Después de leer esos mensajes, se dio cuenta de que debía considerar más seriamente su relación con él. Era tan serio, mucho más dedicado de lo que ella había pensado. La quería desde hacía cuatro años; nunca había amado a Xia Ran, y en esos años no había tenido ninguna otra mujer a su lado… Sus sentimientos por ella eran mucho más profundos de lo que imaginaba.

Tenía muchas cosas que querer decirle, muchas preguntas que hacerle… Pero ¿qué podía ofrecerle una persona sin futuro como ella?

Ya no era la misma persona de antes.

En ese momento, odiaba profundamente esa enfermedad que la atormentaba. Quería estar con él enseguida, pero ¿podría ser tan cruel con alguien que realmente la amaba? Arrastrarlo a ese abismo y verlo sufrir como ella… ¿Podría ser tan egoísta?

Ahora entendía por qué quería verla tanto; ella también quería verlo desesperadamente, incluso si no decían nada, solo abrazarse.

Del otro lado del teléfono, se escucharon algunos sonidos leves de alguien recogiendo sus cosas.
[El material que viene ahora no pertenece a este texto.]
(** ** The meaning of string conditions *)

Lemma prefix_app p s : String.prefix p s = true <-> exists b, s = (p ++ b)%string.
Proof.
  revert s. induction p as [|c p IH]; intros s; cbn.
  - split; [intros _; by exists s|by destruct s].
  - destruct s as [|d s]; [split; [done|by intros [b Hb]]|].
    cbn. destruct (ascii_dec c d) as [->|Hcd]; [rewrite IH; split; intros [b Hb]; exists b; [by subst|by inversion Hb]|].
    split; [done|intros [b Hb]; by inversion Hb].
Qed.

(** [needle] occurs in [hay]. *)
Definition occurs (needle hay : string) : Prop := exists a b, hay = (a ++ needle ++ b)%string.

Lemma strstr_occurs hay needle : strstr hay needle = true <-> occurs needle hay.
Proof.
  induction hay as [|c hay IH]; cbn [strstr]; rewrite orb_true_iff, prefix_app.
  - split; [intros [[b ->]|]; [by exists ""%string, b|done]|].
    intros ([|] & b & Hb); [left; by exists b|done].
  - rewrite IH. split.
    + intros [[b Hb]|(a & b & Hb)]; [by exists ""%string, b|]. exists (String c a), b. cbn. by rewrite Hb.
    + intros ([|d a] & b & Hb); [left; by exists b|right]. exists a, b. by inversion Hb.
Qed.

Section Strings.
Context {N C W : Type} `{!UcmEnv N C W}.

Abbreviation st := (uc_mgr N W).

(** Substitution gives [sub], and changes nothing. *)
Context (sub : string -> string).

Definition substitutes (s : st) : Prop :=
  forall x, ucall (uc_substituted_value x) s = (inr (Some (sub x)), um_os s).

(** The string of a field that is there or is not found. *)
Definition field (n : N) (key : string) (w : W) (o : option string) : Prop :=
  match o with
  | Some x => exists c, conf_search n key w = inr c /\ conf_get_string c w = inr x
  | None => conf_search n key w = inl (- ENOENT)
  end.

Lemma wp_field n key o (Q : option string -> st -> Prop) L s :
  field n key (um_os s) o -> Q o s -> wp False (optional_string n key) Q L s.
Proof.
  intros Ho HQ. unfold optional_string, get_string. do 2 wp_step. apply wp_node. destruct o as [x|]; cbn in Ho.
  - destruct Ho as (c & -> & Hx). apply wp_node. rewrite Hx. by wp_step.
  - rewrite Ho. wp_step. by wp_step.
Qed.

Lemma wp_sub x (Q : option string -> st -> Prop) L s :
  substitutes s -> Q (Some (sub x)) s -> wp False (get_substituted_value x) Q L s.
Proof.
  intros Hsub HQ. unfold get_substituted_value. wp_step. apply wp_uc. intros a w Ha. rewrite Hsub in Ha. injection Ha as <- <-.
  wp_step. by destruct s.
Qed.

Lemma wp_eval_pair n key1 key2 cmp o1 o2 (Q : unit -> st -> Prop) (L : Z -> st -> Prop) s :
  substitutes s -> field n key1 (um_os s) o1 -> field n key2 (um_os s) o2 ->
  match o1, o2 with
  | None, None => Q tt s
  | Some a, Some b => L (of_bool (cmp (sub a) (sub b))) s
  | _, _ => L (- EINVAL) s
  end -> wp False (eval_pair n key1 key2 cmp) Q L s.
Proof.
  intros Hsub H1 H2 HQ. unfold eval_pair. wp_step. eapply wp_field; [done|]. wp_step. eapply wp_field; [done|].
  destruct o1, o2; try by wp_step. wp_step. apply wp_sub; [done|]. wp_step. eapply wp_sub; [done|].
  do 2 (wp_step; eapply wp_nonnull; [done|]). by wp_step.
Qed.
(* ===== verification/UcmProps.v ===== *)
(** * What the parser of use cases builds

    Names of devices, component devices, and the well-formedness of sequences. *)

From S2P Require Import Prelude Posix UcmData UcmCond UcmEval UcmParse UcmRules UcmSim.

(** ** Legacy names *)

Lemma split_dot_spec s : match split_dot s with
  | None => has_char "." s = false
  | Some (a, b) => s = (a ++ String "." b)%string /\ has_char "." a = false
  end.
Proof.
  induction s as [|c s IH]; [done|]. cbn. case_bool_decide as Hc; [by subst|].
  destruct (split_dot s) as [[a b]|]; cbn; [|done]. destruct IH as [-> Ha]. cbn.
  by rewrite bool_decide_false.
Qed.

Lemma app_dot_inj a b a' b' : has_char "." a = false -> has_char "." a' = false ->
  (a ++ String "." b)%string = (a' ++ String "." b')%string -> a = a' /\ b = b'.
Proof.
  revert a'. induction a as [|c a IH]; intros [|c' a']; cbn; intros Ha Ha' Heq;
    inversion Heq; subst.
  - done.
  - by rewrite bool_decide_true in Ha'.
  - by rewrite bool_decide_true in Ha.
  - apply orb_false_iff in Ha as [_ Ha], Ha' as [_ Ha']. by edestruct (IH a') as [-> ->].
Qed.

(** C14: [strip_legacy_dev_index] accepts a name without a dot, unchanged, and a
    name "foo.0", of which it leaves "foo"; every other name is refused with
    -EINVAL. *)
Theorem strip_legacy_names name :
  match strip_legacy_dev_index name with
  | inr base => has_char "." base = false /\ (name = base \/ name = (base ++ ".0")%string)
  | inl err => err = - EINVAL /\ has_char "." name = true
               /\ forall base, has_char "." base = false -> name <> (base ++ ".0")%string
  end.
Proof.
  unfold strip_legacy_dev_index. pose proof (split_dot_spec name) as Hs.
  destruct (split_dot name) as [[a b]|]; [|by split; [|left]].
  destruct Hs as [-> Ha]. case_bool_decide as Hb; [by subst; split; [|right]|].
  split; [done|]. split.
  - clear. induction a as [|c a IH]; [done|].
    change (bool_decide (c = "."%char) || has_char "." (a ++ String "." b)%string = true). rewrite IH. apply orb_true_r.
  - intros base Hbase Heq. by apply (app_dot_inj a b base "0") in Heq as [_ ->].
Qed.
Lemma verb_dev_list_add_spec t dst src s : devices_ok s ->
  fn_ok False (verb_dev_list_add verb t dst src) (fun r s' =>
    r < 0 \/ exists b, b ∈ vb_device x /\ nam s b = dst /\ added s s' b t src) s.
Proof.
  intros [Hv Ha _]. unfold verb_dev_list_add. do 2 wp_step. eapply wp_verb_at; [done|]. wp_step.
  apply (wp_for_each False (fun k t => t = s /\ forall a, a ∈ k -> a ∈ vb_device x)); [done| |].
  - intros ? _. wp_step. by left.
  - intros a k ? [-> Hk]. assert (a ∈ vb_device x) as Hin by (apply Hk; by left).
    destruct (Ha a Hin) as [d Hd]. wp_step. eapply wp_section_at; [done|].
    wp_step. apply wp_when; intros Hn.
    { wp_step. cbn. split; [done|]. intros b Hb. apply Hk. by right. }
    apply negb_false_iff, bool_decide_eq_true in Hn.
    assert (nam s a = dst) as Hnam by (unfold nam; by rewrite Hd).
    assert (forall s1 r l, sections s1 = alter (set sec_dev_list (set dl_type (fun _ => t))) a (sections s) ->
      verbs s1 = verbs s -> (typ s a = t \/ lst s a = []) ->
      put_to_dev_list (dl_list (sec_dev_list d)) src = (r, l) ->
      r < 0 \/ exists b, b ∈ vb_device x /\ nam s b = dst /\ added s (put_in a l s1) b t src) as Hlast.
    { intros s1 r l Hs1 Hvs Hold Hp. destruct (decide (r < 0)); [by left|right]. exists a. split_and!; [done..|].
      apply (put_in_added t src s s1 a d r l); [done..|lia]. }
    wp_step. apply wp_when; intros Ht.
    + apply negb_true_iff, bool_decide_eq_false in Ht. wp_step; [|by wp_step; cbn; left].
      unfold alter_section. wp_step. destruct (put_to_dev_list _ src) as [r l] eqn:Hp. do 3 wp_step. cbn.
      eapply Hlast; [done|done| |done]. right. unfold lst. rewrite Hd. cbn. by apply bool_decide_eq_true in Hif.
    + apply negb_false_iff, bool_decide_eq_true in Ht. destruct (put_to_dev_list _ src) as [r l] eqn:Hp.
      unfold alter_section. do 3 wp_step. cbn. apply Hlast with (r := r); [|done|left; unfold typ; by rewrite Hd|done].
      symmetry. apply alter_id. intros y Hy. assert (y = d) as -> by congruence. subst t.
      by destruct d as [? ? ? ? ? []].
Qed.

(** The device of the name [y] lists [a] too, and its list has the same type. *)
Definition partner (s : st) (a : Z) (y : string) : Prop :=
  exists b, b ∈ vb_device x /\ nam s b = y /\ nam s a ∈ lst s b /\ typ s b = typ s a.

Lemma added_grows s s' b t src c y : added s s' b t src -> y ∈ lst s c -> y ∈ lst s' c.
Proof.
  intros Had Hy. destruct (decide (c = b)) as [->|]; [apply (ad_in _ _ _ _ _ Had); by right|].
  by rewrite (ad_lst _ _ _ _ _ Had).
Qed.

Lemma added_keeps_type s s' b t src c y : added s s' b t src -> y ∈ lst s c -> typ s' c = typ s c.
Proof.
  intros Had Hy. destruct (decide (c = b)) as [->|]; [|by apply (ad_typ _ _ _ _ _ Had)].
  rewrite (ad_type _ _ _ _ _ Had). destruct (ad_old _ _ _ _ _ Had) as [->|Hnil]; [done|].
  rewrite Hnil in Hy. by apply elem_of_nil in Hy.
Qed.

Lemma partner_kept s s' b t src c z : added s s' b t src -> z ∈ lst s c -> partner s c z -> partner s' c z.
Proof.
  intros Had Hz (a & Ha & Hn & Hin & Ht). exists a. rewrite !(ad_name _ _ _ _ _ Had). split_and!; [done|done| |].
  - by eapply added_grows.
  - by rewrite (added_keeps_type _ _ _ _ _ _ _ Had Hin), (added_keeps_type _ _ _ _ _ _ _ Had Hz).
Qed.

Lemma partner_new s s' a b : a ∈ vb_device x -> b ∈ vb_device x -> nam s b ∈ lst s a ->
  added s s' b (typ s a) (nam s a) -> partner s' a (nam s b) /\ partner s' b (nam s a).
Proof.
  intros Ha Hb Hin Had. pose proof (added_keeps_type _ _ _ _ _ _ _ Had Hin) as Hta.
  pose proof (ad_type _ _ _ _ _ Had) as Htb. split.
  - exists b. rewrite !(ad_name _ _ _ _ _ Had). split_and!; [done|done| |congruence].
    apply (ad_in _ _ _ _ _ Had). by left.
  - exists a. rewrite !(ad_name _ _ _ _ _ Had). split_and!; [done|done| |congruence]. by eapply added_grows.
Qed.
Chen Lin dijo: “Me voy a preparar para volver a buscarte… ¿De verdad no necesitas que envíe a Yu Tao?”

Ruan Shuyi se recuperó, se secó las lágrimas y rápidamente dijo: “De verdad estoy bien… Solo que… anoche recibí una llamada de la esposa de Yan Chuang; la situación allí no es buena, así que… me sentí un poco mal. De verdad, no necesitas venir. ¿No tienes que trabajar?”
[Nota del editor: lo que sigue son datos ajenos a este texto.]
(* ------------------------------------------------------------------ *)
(** ** Lines of several commands *)

Lemma run_loop_round
      {E : Type} (C : Collab E) (fq : bool) (k : nat) (input : bytes)
      (arg : ExArg) (w : E) :
  run_loop C fq (S k) input arg w
  = if ch_eq (peek input) NUL then Some (true, w)
    else
      let '(ok, input', arg', w1) := parse C fq input arg w in
      if negb ok then Some (false, w1)
      else
        let '(done, w2) := execute C fq arg' w1 in
        if negb done then Some (false, w2)
        else run_loop C fq k input' arg' w2.
Proof. reflexivity. Qed.

Lemma commands_NoDup (fq : bool) : NoDup (commands fq).
Proof.
  assert (H : nodup ExInfo_eq_dec (commands fq) = commands fq)
    by (destruct fq; vm_compute; reflexivity).
  rewrite <- H. apply NoDup_nodup.
Qed.

(** X26.  A line is run command by command and ends at the first
    handler that fails.  For a command [X] with a plain right hand side
    [t]: submitted alone, the line returns what the handler
    returns; followed by a bar and more text, a handler that fails ends
    the line with its result and state, nothing of the rest being parsed
    or run, while after a handler that succeeds the loop goes on with
    the rest, the state the handler left and the same invocation
    record. *)
Theorem line_stops_at_first_failure
        {E : Type} (C : Collab E) (fq : bool) (X : ExInfo) (t rest : bytes)
        (w : E) :
  In X (commands fq) ->
  has_flag (cmd_flags X) EX_FLAG_RHS = true ->
  has_flag (cmd_flags X) EX_FLAG_LHS = false ->
  forallb (plain_rhs (cmd_flags X)) t = true ->
  t <> [] ->
  ch_eq (peek t) " " = false ->
  exists i,
    nth_error (commands fq) i = Some X
    /\ ex_run_string C fq (cmd_name X ++ " " :: t) w
       = Some (execute C fq
                 (mkExArg 0 i (cmd_name X) (cmd_code X) false [] t (cmd_flags X))
                 w)
    /\ ex_run_string C fq (cmd_name X ++ " " :: t ++ "|" :: rest) w
       = if fst (execute C fq
                   (mkExArg 0 i (cmd_name X) (cmd_code X) false [] t
                            (cmd_flags X)) w)
         then run_loop C fq (S (List.length rest)) rest
                (mkExArg 0 i (cmd_name X) (cmd_code X) false [] t (cmd_flags X))
                (snd (execute C fq
                        (mkExArg 0 i (cmd_name X) (cmd_code X) false [] t
                                 (cmd_flags X)) w))
         else Some (execute C fq
                      (mkExArg 0 i (cmd_name X) (cmd_code X) false [] t
                               (cmd_flags X)) w).
Proof.
  intros HX Hrhs Hlhs Ht Hne Hsp.
  destruct (plain_command_parse C fq X t [] arg0 w HX Hrhs Hlhs Ht Hne Hsp
              eq_refl) as (i & Hnth & Hend).
  destruct (plain_command_parse C fq X t ("|" :: rest) arg0 w HX Hrhs Hlhs
              Ht Hne Hsp eq_refl) as (i' & Hnth' & Hbar).
  assert (Hi : i' = i).
  { apply (proj1 (NoDup_nth_error (commands fq)) (commands_NoDup fq)).
    - apply nth_error_Some. rewrite Hnth'. discriminate.
    - rewrite Hnth, Hnth'. reflexivity. }
  subst i'. exists i. split; [exact Hnth|].
  pose proof (commands_plain_start fq) as Hplain.
  rewrite forallb_forall in Hplain.
  specialize (Hplain (cmd_name X) (in_map cmd_name _ _ HX)).
  assert (Hnul : forall more,
             ch_eq (peek (cmd_name X ++ more)) NUL = false).
  { intros more. destruct (cmd_name X) as [|c n];
      [vm_compute in Hplain; discriminate|].
    unfold plain_start in Hplain. cbn [peek hd app] in *.
    destruct (ch_eq c NUL); [|reflexivity].
    rewrite andb_false_r in Hplain. discriminate. }
  cbn [bang arg0] in Hend, Hbar. rewrite app_nil_r in Hend.
  split.
  - unfold ex_run_string. rewrite run_loop_round, Hnul, Hend.
    cbn [negb].
    destruct (execute C fq _ w) as [[|] w2]; cbn [negb]; [|reflexivity].
    rewrite length_app. cbn [List.length].
    rewrite Nat.add_succ_r. reflexivity.
  - unfold ex_run_string. rewrite run_loop_round, Hnul, Hbar.
    cbn [negb].
    destruct (execute C fq _ w) as [[|] w2]; cbn [negb fst snd];
      [|reflexivity].
    apply run_loop_fuel.
    + unfold step_over. cbn [peek hd advance tl].
      replace (ch_eq "|" NUL) with false by reflexivity.
      rewrite !length_app. cbn [List.length]. rewrite length_app.
      cbn [List.length]. lia.
    + unfold step_over. cbn [peek hd advance tl].
      replace (ch_eq "|" NUL) with false by reflexivity. lia.
Qed.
Chen Lin estaba recogiendo sus cosas en el hotel; al escucharla, frunció el ceño. No sabía si lo que ella decía era cierto, pero…

Después de todo, Yan Chuang era uno de sus pacientes, y ella era una persona muy buena… Quizás fuera verdad, y quizás también había pensado en sí misma debido a lo que le estaba pasando a Yan Chuang.
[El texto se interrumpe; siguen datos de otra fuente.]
(** The [for] loop of [send_batch_requests]: the open batch and the
    batches sent so far. The batches sent stay sent when the loop raises. *)
Fixpoint fill (messages : list GenerationJobMessage)
    (batch : list ServiceBusMessage) (sent : list (list ServiceBusMessage))
    : result (list ServiceBusMessage) * list (list ServiceBusMessage) :=
  match messages with
  | [] => (Ok batch, sent)
  | job_message :: rest =>
      let message := batch_message job_message in
      if fits batch message then fill rest (batch ++ [message]) sent
      else
        (* except ValueError: send the batch and open a new one *)
        match transport_of batch with
        | Delivered =>
            if fits [] message then fill rest [message] (sent ++ [batch])
            else (Raise too_large, sent ++ [batch])
        | BusFailure msg => (Raise (Raised ServiceBusError msg), sent)
        | OtherFailure msg => (Raise (Raised Exception msg), sent)
        end
  end.

Definition enqueue (sent : list (list ServiceBusMessage)) (q : queues)
    : queues :=
  {| main_queue := main_queue q ++ concat sent;
     deadletter := deadletter q |}.

(** [send_batch_requests]: [ServiceBusError] is raised again, any other
    exception gives [False]. *)
Definition send_batch_requests (messages : list GenerationJobMessage)
    (q : queues) : result bool * queues :=
  match fill messages [] [] with
  | (Ok batch, sent) =>
      if (0 <? length batch)%nat then
        match transport_of batch with
        | Delivered => (Ok true, enqueue (sent ++ [batch]) q)
        | BusFailure msg =>
            (Raise (Raised ServiceBusError msg), enqueue sent q)
        | OtherFailure _ => (Ok false, enqueue sent q)
        end
      else (Ok true, enqueue sent q)
  | (Raise e, sent) =>
      if is_service_bus_error e then (Raise e, enqueue sent q)
      else (Ok false, enqueue sent q)
  end.
End batches.

End queue_service.

(** * The database: collections of [mongodb_service.py] and the
    repositories over them *)
Module mongodb.

(** [app/models/generation.py], class GenerationStatus *)
Inductive GenerationStatus : Type :=
  | PENDING | PROCESSING | COMPLETED | FAILED | CANCELLED.

(** [status.value], the string that is stored for a status *)
Definition value_of (s : GenerationStatus) : string :=
  match s with
  | PENDING => "pending"
  | PROCESSING => "processing"
  | COMPLETED => "completed"
  | FAILED => "failed"
  | CANCELLED => "cancelled"
  end.

(** The dictionary [_upload_images] appends for one stored artifact. *)
Record blob_record : Type := mkBlob {
  blob_url : string;
  thumbnail_url : option string;
  cdn_url : string;
  cdn_thumbnail_url : option string;
  blob_path : string;
  file_size : Z;
  dimensions : option (Z * Z)
}.

(** Field values of a generation document. [VElapsedMs since now] is the
    integer [int((now - since).total_seconds() * 1000)]: the product is a
    floating-point one and its truncation is, for some whole numbers of
    milliseconds, one less than [now - since], so the value is kept as
    the code computes it. *)
Inductive value : Type :=
  | VNone
  | VStr (s : string)
  | VInt (z : Z)
  | VTime (t : Z)
  | VElapsedMs (since now : Z)
  | VDimensions (d : Z * Z)
  | VOutputs (l : list blob_record)
  | VMetadata (predict_time : option Z) (total_outputs : nat).

(** A document of the generations collection. *)
Abbreviation document := (gmap string value) (only parsing).

(** [app/models/subscription.py], class Subscription, by the fields that
    concern credits. *)
Record Subscription : Type := mkSubscription {
  id : string;
  sub_user_id : string;
  plan : string;
  credits_per_month : Z;
  credits_used_this_period : Z;
  updated_at : Z
}.

(** One entry of the usage log, with the fields [credit_service.py] names
    for its entries. *)
Record UsageLog : Type := mkUsageLog {
  log_user_id : string;
  log_generation_id : option string;
  credits_used : Z;
  action : string;
  metadata : list (string * string)
}.

(** The collections. [generations] holds the generation documents in
    natural order; nothing makes their [id] fields differ from one
    another. [model_class] is the class the generation repository was
    built with ([Generation]), by what the call of [self.model_class] does
    with a document read from the collection, once its [_id] has been
    moved to [id] as a string: the model, or the exception pydantic raises
    when the document does not validate. [users] keeps
    the [credits_remaining] field of each user document by the user's
    [id], and [users_updated_at] its [updated_at] field; subscriptions are
    keyed by the user they belong to. *)
Record database : Type := mkDatabase {
  generations : list document;
  model_class : document -> result document;
  users : gmap string Z;
  users_updated_at : gmap string Z;
  subscriptions : gmap string Subscription;
  usage_logs : list UsageLog
}.

Definition with_generations (g : list document) (db : database) : database :=
  mkDatabase g (model_class db) (users db) (users_updated_at db)
             (subscriptions db) (usage_logs db).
Su viaje había sido por la médula ósea de Ruan Shuyi, no por trabajo… Pero en ese momento, no podía estar seguro de nada. Solo pudo decir: “No llores sola, no te sientas mal, y no pienses demasiado en ello, ¿de acuerdo? Descansa bien primero… En cuanto a Yan Chuang…” Se detuvo; en esas circunstancias, no podía mentirle diciéndole que todo iba a estar bien. Continuó: “No te preocupes… Si quieres donar dinero para él, puedo darte más después. Así, su familia no pasará apuros.”

Ruan Shuyi apretó el teléfono; él estaba intentando consolarla, y ella también quería que se tranquilizara. Dijo: “No es necesario, ya he planeado cómo donar el dinero. Nuestro grupo planea llevarlo juntos estos días… Solo me sentí un poco afectada emocionalmente hace un rato, pero ahora estoy mucho mejor.”